→ ENTRIES PROVIDED
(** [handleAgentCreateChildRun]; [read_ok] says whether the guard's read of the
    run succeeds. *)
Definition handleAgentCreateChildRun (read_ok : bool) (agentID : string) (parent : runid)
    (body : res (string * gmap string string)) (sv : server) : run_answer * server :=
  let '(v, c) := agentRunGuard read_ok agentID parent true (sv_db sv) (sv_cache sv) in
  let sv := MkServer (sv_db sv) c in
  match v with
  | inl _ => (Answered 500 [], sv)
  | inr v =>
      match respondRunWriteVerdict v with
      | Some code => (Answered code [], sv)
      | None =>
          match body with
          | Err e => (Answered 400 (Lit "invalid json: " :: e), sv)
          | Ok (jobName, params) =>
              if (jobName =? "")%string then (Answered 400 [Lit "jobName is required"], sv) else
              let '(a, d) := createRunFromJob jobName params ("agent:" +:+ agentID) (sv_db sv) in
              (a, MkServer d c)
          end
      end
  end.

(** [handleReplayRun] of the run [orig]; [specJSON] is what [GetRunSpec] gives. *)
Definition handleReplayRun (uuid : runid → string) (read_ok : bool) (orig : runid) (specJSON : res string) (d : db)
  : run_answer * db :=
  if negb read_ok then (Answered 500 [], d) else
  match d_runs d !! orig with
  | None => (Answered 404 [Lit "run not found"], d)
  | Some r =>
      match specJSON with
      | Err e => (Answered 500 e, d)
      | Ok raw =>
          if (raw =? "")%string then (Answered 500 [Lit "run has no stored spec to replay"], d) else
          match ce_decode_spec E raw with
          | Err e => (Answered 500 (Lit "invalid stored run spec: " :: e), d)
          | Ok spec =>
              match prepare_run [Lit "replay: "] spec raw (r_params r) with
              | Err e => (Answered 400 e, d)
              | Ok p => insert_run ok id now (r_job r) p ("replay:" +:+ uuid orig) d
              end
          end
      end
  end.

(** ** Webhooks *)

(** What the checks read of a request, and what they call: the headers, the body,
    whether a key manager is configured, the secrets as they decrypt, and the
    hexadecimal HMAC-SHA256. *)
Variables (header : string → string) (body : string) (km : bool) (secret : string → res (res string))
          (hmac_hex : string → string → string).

→ ASSIGNED TASK
Lines above that have "match": copy each of them.

→ ANSWER BOX
  match v with
      match respondRunWriteVerdict v with
          match body with
  match d_runs d !! orig with
      match specJSON with
          match ce_decode_spec E raw with
              match prepare_run [Lit "replay: "] spec raw (r_params r) with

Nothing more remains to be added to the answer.